You are not alone if you suffer from stomach problems. Gastroesophageal reflux disease (GERD) and irritable bowel syndrome (IBS) are among the approximately 70 million Americans who suffer from digestive disorders annually.
Your body’s composition, family history, genetic makeup, and other factors all play a role in your gut health. You also have power over other aspects, such as food and stress. An equilibrium of bacteria in your gut helps your body break down food into energy, eliminate toxins, fend off illness, and improve mood when it’s working well. Additionally, you don’t have any symptoms like gas, bloating, diarrhea, constipation, loose stools, or abdominal pain.
10 Signs of an Unhealthy Gut
These ten indicators suggest that your gut health may be compromised.
Your stomach isn’t feeling well.
Constipation, diarrhea, heartburn, gas, bloating, and frequent discomfort could all be indicators that your stomach is struggling to process food and get rid of waste.
Most of the time, you feel exhausted.
Gastrointestinal abnormalities may be present in chronic tiredness patients. According to one study, nearly half of those who experienced weariness also had IBS.
In general, you have problems falling asleep.
Fatigue might result from insomnia or poor sleep, which can be brought on by an unhealthy gut. The gut produces most of the body’s serotonin, which regulates mood and sleep. Hence, inflammation or bacteria in the gut may also have an impact on your ability to sleep.
Certain foods cause you intolerances.
Poor-quality gut flora may be the source of food intolerance. If you have trouble digesting specific meals, you might have a food intolerance. Bloating, gas, diarrhea, nausea, and abdominal pain may result from this.
You’re extremely desiring certain foods, particularly sugar.
Overindulgence in sweets can lead to an overgrowth of “bad” bacteria in the stomach. Consuming large amounts of sugar, particularly high-fructose corn syrup, increases your chance of developing various illnesses and is linked to inflammation in the body.
You have gained or lost weight inadvertently.
An unbalanced stomach can make it difficult for your body to store fat, absorb nutrients, and control blood sugar. Lack of nutrition or an excess of germs can induce weight gain or loss.
You’re experiencing skin irritations.
Some skin disorders, such as psoriasis, eczema, and acne, may have a connection to digestive problems.
You experience headaches.
There might be a connection between gut health and headaches, particularly if you also feel queasy or throw up when you have migraines. Research indicates that there may be a correlation between gastrointestinal issues and headache frequency.
You suffer from autoimmune issues.
Certain autoimmune diseases like thyroid problems, rheumatoid arthritis, multiple sclerosis, and type 1 diabetes may be brought on by certain “bad” gut bacteria.
Your emotional swings are frequent.
Anxiety and depression can be brought on by gastrointestinal issues as well as nervous system inflammation.
How then can one maintain a balance in gut health?
Supplement your diet with probiotics.
Probiotics encourage the development of beneficial microorganisms in the stomach. These can be consumed as vitamins or, better yet, in their natural form through foods like kimchi, kefir, yogurt, and kombucha.
Sugar and processed foods should be avoided.
Lean proteins and plant-based diets are better sources of nutrients. A high-fiber diet helps support intestinal health.
Consume mindfully.
Chew your food well and consume it slowly to ensure that your body absorbs all the nutrients.
Get rid of dietary intolerances.
You can have a food intolerance if eating a certain food consistently gives you cramps, nausea, or acid reflux. To identify your trigger foods, try an elimination diet and then cut them out of your diet entirely.
Sip some water.
You’ve probably heard it before, but drinking enough water does actually help your body function better. Water consumption facilitates digestion.

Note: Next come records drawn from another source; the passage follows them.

(** The caller has re-stated the current thread and nothing runs. *)
Lemma KiSwapToNext_spec s :
  sched_inv s -> is_Some (threads s !! KiCurrentThread s) ->
  (forall t th, threads s !! t = Some th -> state th <> KI_THREAD_STATE_RUNNING) ->
  returns (KiSwapToNext s) (fun s' => sched_inv s' /\ cur_inv s' /\ scheduled s s').
Proof.
  intros Hs [told Hold] Hnorun. rewrite (KiSwapToNext_unfold s told) by eauto.
  apply returns_bind. eapply returns_mono; [by apply KiSelectNextThread_spec|].
  intros [sel s1] Hsel. destruct sel as [t|].
  - destruct Hsel as (level & tr & Hlev & Hin & ->).
    pose proof Hin as (_ & th & Hlk & Hst & Hpr)%si_queue; [|done..].
    set (s1 := dequeue_ready _ _ _).
    destruct (dequeue_frame (s <| KiScheduleTrace := tr |>) level (unlink t (ready_queue s level)))
      as (Eth & _ & _ & Ecur). fold s1 in Eth, Ecur. simpl in Eth, Ecur.
    eapply returns_mono.
    + apply (run_next_spec s1 _ t th); rewrite ?Eth; eauto.
      pose proof (taken_inv (s <| KiScheduleTrace := tr |>) t level th
        (sched_inv_trace _ _ Hs) Hlev Hin Hlk) as H. exact H.
    + intros s' (? & ? & ?). split_and!; [done..|]. eapply scheduled_trans; [|done].
      apply scheduled_dequeue.
  - destruct Hsel as [H0 ->]. simpl. destruct (si_idle _ Hs) as (ti & Hidle & Hst).
    destruct Hst as [Hst|Hst]; [|by destruct (Hnorun _ _ Hidle)].
    apply (run_next_spec s _ _ ti); eauto.
    apply (sched_inv_ext s); try done; simpl.
    + intros t th Ht. destruct (decide (t = KiIdleThread s)) as [->|].
      * rewrite lookup_insert_eq. simplify_eq. eexists. split; [done|]. split; [done|]. split; [done|].
        intros _. by right.
      * rewrite lookup_insert_ne by done. exists th. split_and!; done.
    + intros t Ht. destruct (decide (t = KiIdleThread s)) as [->|]; [congruence|].
      by rewrite lookup_insert_ne.
Qed.
(* ===== verification/KeInv.v ===== *)
(** * KeInv: the invariant of the dispatcher, and what a wake does to it.

    The facts kernel/ke keeps in two places at once: a thread's blocks and the
    objects' wait lists, a timer's [inserted] flag and the timer queue, a
    mutant's owner and the owner's mutant list, a thread's state and the ready
    queues; and [quiet], which says that no wait that could complete is still
    parked.  KiUnwaitThread, KiSatisfyObject and KiWaitTest are shown to keep
    them. *)

From S2P Require Import Prelude NtStatus KeTypes KeSched KeWait.

(** ** Wait state: who waits on what *)

(** Every block a thread has armed: its wait's blocks and the timeout block. *)
Definition all_blocks (t : addr) (th : KTHREAD) : list KWAIT_BLOCK :=
  waitBlockList th ++ (if timerArmed th then [timerWaitBlock t th] else []).

(** A block is on the list of the object it names. *)
Definition linked (s : KSTATE) (b : KWAIT_BLOCK) : Prop :=
  exists o, objects s !! blockObject b = Some o /\ b ∈ waitListHead o.

(** The wait lists hold exactly the blocks [W]. *)
Record links (s : KSTATE) (W : KWAIT_BLOCK -> Prop) : Prop := {
  lk_nodup : forall a o, objects s !! a = Some o -> NoDup (waitListHead o);
  lk_here : forall a o b, objects s !! a = Some o -> b ∈ waitListHead o -> blockObject b = a;
  lk_iff : forall b, linked s b <-> W b;
}.

(** The blocks the threads say they have armed. *)
Definition armed (s : KSTATE) (b : KWAIT_BLOCK) : Prop :=
  exists th, threads s !! blockThread b = Some th /\ b ∈ all_blocks (blockThread b) th.

(** One thread's view of its own wait. *)
Record wait_ok (t : addr) (th : KTHREAD) : Prop := {
  wo_thread : forall b, b ∈ waitBlockList th -> blockThread b = t;
  wo_nodup : NoDup (all_blocks t th);
  wo_waiting : state th = KI_THREAD_STATE_WAITING <-> all_blocks t th <> [];
  wo_all : forall b b', b ∈ waitBlockList th -> b' ∈ waitBlockList th -> waitType b = waitType b';
  wo_distinct : forall b, b ∈ waitBlockList th -> waitType b = WaitAll ->
    NoDup (blockObject <$> waitBlockList th);
}.

Record wait_inv (s : KSTATE) : Prop := {
  wi_links : links s (armed s);
  wi_threads : forall t th, threads s !! t = Some th -> wait_ok t th;
}.

(** ** Timers *)

Definition due (s : KSTATE) (a : addr) : Z := default 0 (dueTime <$> objects s !! a).

Definition is_timer (ty : KI_OBJECT_TYPE) : Prop :=
  ty = KI_OBJECT_NOTIFICATION_TIMER \/ ty = KI_OBJECT_SYNCHRONIZATION_TIMER.

(** [exc]: a timer just taken off the queue whose thread is about to be woken. *)
Record timer_inv (exc : option addr) (s : KSTATE) : Prop := {
  ti_nodup : NoDup (KiTimerListHead s);
  ti_mem : forall a, a ∈ KiTimerListHead s <-> exists o, objects s !! a = Some o /\ inserted o = true;
  ti_sorted : StronglySorted (fun x y => due s x <= due s y) (KiTimerListHead s);
  ti_type : forall a o, objects s !! a = Some o -> inserted o = true ->
    is_timer (type o) /\ 0 <= dueTime o;
  ti_period : forall a o, objects s !! a = Some o -> 0 <= period o < 2 ^ 31;
  ti_thread : forall t th, threads s !! t = Some th -> exists o, objects s !! timer th = Some o /\
    type o = KI_OBJECT_NOTIFICATION_TIMER /\ period o = 0 /\
    (Some (timer th) <> exc -> inserted o = timerArmed th);
  ti_distinct : forall t t' th th', threads s !! t = Some th -> threads s !! t' = Some th' ->
    timer th = timer th' -> t = t';
}.

(** ** Mutants *)

Record mutant_ok (s : KSTATE) (m : addr) (o : KOBJECT) : Prop := {
  mo_free : ownerThread o = 0 -> signalState o = 1;
  mo_owned : ownerThread o <> 0 -> - 2 ^ 31 <= signalState o <= 0 /\
    exists th, threads s !! ownerThread o = Some th /\ m ∈ mutantListHead th;
}.

Record mutant_inv (s : KSTATE) : Prop := {
  mi_object : forall m o, objects s !! m = Some o -> type o = KI_OBJECT_MUTANT -> mutant_ok s m o;
  mi_list : forall t th m, threads s !! t = Some th -> m ∈ mutantListHead th ->
    exists o, objects s !! m = Some o /\ type o = KI_OBJECT_MUTANT /\ ownerThread o = t;
  mi_nodup : forall t th, threads s !! t = Some th -> NoDup (mutantListHead th);
  mi_dead : forall t th, threads s !! t = Some th -> state th = KI_THREAD_STATE_TERMINATED ->
    mutantListHead th = [];
}.

(** A waiting thread can take each of its mutants once more without wrapping
    the recursion count. *)
Definition room (s : KSTATE) (t : addr) (a : addr) : Prop :=
  forall o, objects s !! a = Some o -> type o = KI_OBJECT_MUTANT -> ownerThread o = t ->
    - 2 ^ 31 < signalState o.

Definition room_except (x : addr) (s : KSTATE) : Prop :=
  forall t th b, threads s !! t = Some th -> b ∈ waitBlockList th -> t <> x -> room s t (blockObject b).

Definition room_inv (s : KSTATE) : Prop :=
  forall t th b, threads s !! t = Some th -> b ∈ waitBlockList th -> room s t (blockObject b).

(** ** Objects *)

Record object_ok (o : KOBJECT) : Prop := {
  oo_semaphore : type o = KI_OBJECT_SEMAPHORE -> 0 <= signalState o <= limit o /\ limit o < 2 ^ 31;
  oo_flag : type o <> KI_OBJECT_SEMAPHORE -> type o <> KI_OBJECT_MUTANT -> 0 <= signalState o <= 1;
}.

Record object_inv (s : KSTATE) : Prop := {
  oi_object : forall a o, objects s !! a = Some o -> object_ok o;
  oi_thread : forall t th, threads s !! t = Some th -> t <> 0 /\ process th <> 0 /\
    exists o, objects s !! t = Some o /\ type o = KI_OBJECT_THREAD /\
      (state th = KI_THREAD_STATE_TERMINATED -> signalState o = 1);
}.

(** ** No missed wakeup *)

Definition sat (s : KSTATE) (a t : addr) : Prop :=
  exists o, objects s !! a = Some o /\ KiIsSatisfiable o t = true.

(** Block [b] of [th] could complete the wait right now. *)
Definition ready_block (s : KSTATE) (t : addr) (th : KTHREAD) (b : KWAIT_BLOCK) : Prop :=
  match waitType b with
  | WaitAny => sat s (blockObject b) t
  | WaitAll => forall b', b' ∈ waitBlockList th -> sat s (blockObject b') t
  end.

(** No wait that could complete is still parked. *)
Definition quiet (s : KSTATE) : Prop :=
  forall t th b, threads s !! t = Some th -> b ∈ all_blocks t th -> ~ ready_block s t th b.

(** Only a signal on [x] can have made a parked wait completable. *)
Definition quiet_but (x : addr) (s : KSTATE) : Prop :=
  forall t th b, threads s !! t = Some th -> b ∈ all_blocks t th -> ready_block s t th b ->
    match waitType b with
    | WaitAny => blockObject b = x
    | WaitAll => x ∈ blockObject <$> waitBlockList th
    end.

Make a strategy for groceries.
Keep outside the grocery store and keep away from the middle aisles that include processed foods and refined sweets. Select fresh, healthy fruits and veggies.

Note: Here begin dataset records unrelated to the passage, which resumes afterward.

(* ===== verification/KeWaitSpec.v ===== *)
(** * KeWaitSpec: what the waiting calls promise.

    The contract of KeWaitForMultipleObjects, KeWaitForSingleObject and
    KeDelayExecutionThread as a relation between the call and its outcome
    ([wait_outcome]), and the theorem that the code of kernel/ke/wait.c meets
    it from any state with the dispatcher invariant. *)

From S2P Require Import Prelude NtStatus KeTypes KeSched KeWait KeInv KeCheck.

(** What a caller of a waiting primitive owes: it is not the idle thread, no
    non-blocking region is open, the count is in range, the objects exist, and
    no mutant is at the bottom of its 2^31 recursions. *)
Record wait_call (s : KSTATE) (objs : list addr) (callerBlocks : bool) : Prop := {
  wc_inv : ke_inv s;
  wc_idle : KiCurrentThread s <> KiIdleThread s;
  wc_depth : KiNoBlockDepth s = 0;
  wc_count : 0 < Z.of_nat (length objs) <= MAXIMUM_WAIT_OBJECTS;
  wc_blocks : callerBlocks = true \/ Z.of_nat (length objs) <= KI_THREAD_WAIT_OBJECTS;
  wc_objects : forall a, a ∈ objs -> is_Some (objects s !! a);
  wc_room : forall a, a ∈ objs -> room s (KiCurrentThread s) a;
}.

Definition satisfiable (s : KSTATE) (objs : list addr) (wt : WAIT_TYPE) (t : addr) : Prop :=
  match wt with
  | WaitAny => exists a, a ∈ objs /\ sat s a t
  | WaitAll => forall a, a ∈ objs -> sat s a t
  end.

(** A thread that is being terminated begins no wait, its rundown apart. *)
Definition aborted (th : KTHREAD) : Prop :=
  terminating th = true /\ threadObject th <> 0 /\ rundownWait th = false.

(** Neither an APC nor an alert is there to end an alertable wait. *)
Definition undisturbed (alertable : bool) (th : KTHREAD) : Prop :=
  alertable = true -> userApcPending th = false /\ alerted th = false.

(** The wait gets as far as looking at the objects. *)
Definition begins (th : KTHREAD) (objs : list addr) (wt : WAIT_TYPE) : Prop :=
  (wt = WaitAll -> NoDup objs) /\ ~ aborted th.

(** The outcomes of a wait by the current thread [th].  The conditions of two
    constructors exclude each other (two parked outcomes apart, which differ in
    the thread the scheduler gives the processor to), so each says exactly when
    its outcome is the one. *)
Inductive wait_outcome (s : KSTATE) (th : KTHREAD) (objs : list addr) (wt : WAIT_TYPE)
    (alertable : bool) (timeout : option Z) : wait_result -> KSTATE -> Prop :=
  | outcome_duplicate :
      wt = WaitAll -> ~ NoDup objs ->
      wait_outcome s th objs wt alertable timeout (WaitReturned STATUS_INVALID_PARAMETER) s
  | outcome_terminating :
      (wt = WaitAll -> NoDup objs) -> aborted th ->
      wait_outcome s th objs wt alertable timeout (WaitReturned STATUS_THREAD_IS_TERMINATING) s
  | outcome_any i a o s' :
      begins th objs wt -> wt = WaitAny -> objs !! i = Some a -> objects s !! a = Some o ->
      KiIsSatisfiable o (KiCurrentThread s) = true ->
      (forall j a', (j < i)%nat -> objs !! j = Some a' -> ~ sat s a' (KiCurrentThread s)) ->
      consumed (KiCurrentThread s) [a] s s' ->
      wait_outcome s th objs wt alertable timeout
        (WaitReturned ((if bool_decide (type o = KI_OBJECT_MUTANT) && abandoned o
                        then STATUS_ABANDONED_WAIT_0 else STATUS_WAIT_0) + Z.of_nat i)) s'
  | outcome_all status s' :
      begins th objs wt -> wt = WaitAll -> satisfiable s objs WaitAll (KiCurrentThread s) ->
      consumed (KiCurrentThread s) objs s s' -> all_status s objs status ->
      wait_outcome s th objs wt alertable timeout (WaitReturned status) s'
  | outcome_apc :
      begins th objs wt -> ~ satisfiable s objs wt (KiCurrentThread s) ->
      alertable = true -> userApcPending th = true ->
      wait_outcome s th objs wt alertable timeout (WaitReturned STATUS_USER_APC)
        (put_thread s (KiCurrentThread s) (th <| apcDeliverPending := true |>))
  | outcome_alerted :
      begins th objs wt -> ~ satisfiable s objs wt (KiCurrentThread s) ->
      alertable = true -> userApcPending th = false -> alerted th = true ->
      wait_outcome s th objs wt alertable timeout (WaitReturned STATUS_ALERTED)
        (put_thread s (KiCurrentThread s) (th <| alerted := false |>))
  | outcome_timeout :
      begins th objs wt -> ~ satisfiable s objs wt (KiCurrentThread s) ->
      undisturbed alertable th -> timeout = Some 0 ->
      wait_outcome s th objs wt alertable timeout (WaitReturned STATUS_TIMEOUT) s
  | outcome_parked v sp s' :
      begins th objs wt -> ~ satisfiable s objs wt (KiCurrentThread s) ->
      undisturbed alertable th -> timeout <> Some 0 ->
      (forall d, timeout = Some d -> v = KiComputeDueTime s d) ->
      parked s (KiCurrentThread s) th (wait_blocks (KiCurrentThread s) objs 0 wt)
        (is_timed timeout) alertable v sp ->
      scheduled sp s' ->
      wait_outcome s th objs wt alertable timeout WaitParked s'.

(** The outcomes of a delay, likewise. *)
Inductive delay_outcome (s : KSTATE) (th : KTHREAD) (alertable : bool) (interval : Z)
    : wait_result -> KSTATE -> Prop :=
  | delay_terminating :
      aborted th -> delay_outcome s th alertable interval (WaitReturned STATUS_THREAD_IS_TERMINATING) s
  | delay_apc :
      ~ aborted th -> alertable = true -> userApcPending th = true ->
      delay_outcome s th alertable interval (WaitReturned STATUS_USER_APC)
        (put_thread s (KiCurrentThread s) (th <| apcDeliverPending := true |>))
  | delay_alerted :
      ~ aborted th -> alertable = true -> userApcPending th = false -> alerted th = true ->
      delay_outcome s th alertable interval (WaitReturned STATUS_ALERTED)
        (put_thread s (KiCurrentThread s) (th <| alerted := false |>))
  | delay_yield s' :
      ~ aborted th -> undisturbed alertable th -> interval = 0 -> yielded s th s' ->
      delay_outcome s th alertable interval (WaitReturned STATUS_SUCCESS) s'
  | delay_parked sp s' :
      ~ aborted th -> undisturbed alertable th -> interval <> 0 ->
      parked s (KiCurrentThread s) th [] true alertable (KiComputeDueTime s interval) sp ->
      scheduled sp s' ->
      delay_outcome s th alertable interval WaitParked s'.

Section wait_spec.
Implicit Types (s : KSTATE) (t a x i : Z) (th : KTHREAD) (o : KOBJECT) (b : KWAIT_BLOCK) (objs : list addr).

Lemma aborted_spec th : KiWaitAbortedForTermination th = true <-> aborted th.
Proof.
  unfold KiWaitAbortedForTermination, aborted. rewrite !andb_true_iff, !negb_true_iff, Z.eqb_neq. tauto.
Qed.

Lemma not_aborted_spec th : KiWaitAbortedForTermination th = false -> ~ aborted th.
Proof. intros E H%aborted_spec. congruence. Qed.

Lemma undisturbed_spec alertable th :
  alertable && (userApcPending th || alerted th) = false -> undisturbed alertable th.
Proof. intros E ->. by apply orb_false_iff in E. Qed.

Lemma first_satisfiable_spec s t objs i :
  (forall a, a ∈ objs -> is_Some (objects s !! a)) ->
  returns (first_satisfiable s t objs i) (fun r =>
    match r with
    | Some (j, a) => exists k, j = i + Z.of_nat k /\ objs !! k = Some a /\ sat s a t /\
        forall k' a', (k' < k)%nat -> objs !! k' = Some a' -> ~ sat s a' t
    | None => forall a, a ∈ objs -> ~ sat s a t
    end).
Proof.
  revert i. induction objs as [|a objs IH]; intros i Hdom; cbn [first_satisfiable].
  { cbn. intros a Ha. by apply elem_of_nil in Ha. }
  destruct (Hdom a ltac:(left)) as [o Ho]. unfold get_object. rewrite Ho. run.
  destruct (KiIsSatisfiable o t) eqn:E.
  - cbn. exists 0%nat. split_and!; [lia|done|by exists o|]. intros. lia.
  - assert (Hns : ~ sat s a t) by (intros (o' & ? & ?); congruence).
    eapply returns_mono; [apply (IH (i + 1)); intros; apply Hdom; by right|].
    intros [[j a']|].
    + intros (k & -> & Hk & Hsat & Hbefore). exists (S k). split_and!; [lia|done|done|].
      intros [|k'] a2 Hlt; simpl; [by intros [= <-]|]. apply Hbefore. lia.
    + intros Hno a' [->|Ha']%elem_of_cons; auto.
Qed.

Engage in regular exercise.
Moving around enhances the good bacteria in your body, maintains regular bowel movements, and improves your general health by preventing sickness.
Make time to sleep.
Attempt to get 7–8 hours every night. A healthy sleep schedule helps you avoid many situations that can harm your digestive system, such as stress and eating too close to bedtime. It also helps to balance your hormones.
Lessen your tension.
Studies indicate that early life stress increases the risk of developing irritable bowel syndrome (IBS). Developing stress management techniques might also aid with gastrointestinal control.
Steer clear of or give up smoking.
Smoking can cause numerous digestive health problems, such as cancer, liver disease, and ulcers, in addition to heartburn and ulcers. Try giving up smoking if you do. Seek medical attention if necessary.
Consult your physician.
The doctor’s office is the ideal setting and time to discuss intestinal health. Inform your doctor about your current health goals, pain threshold, and symptoms.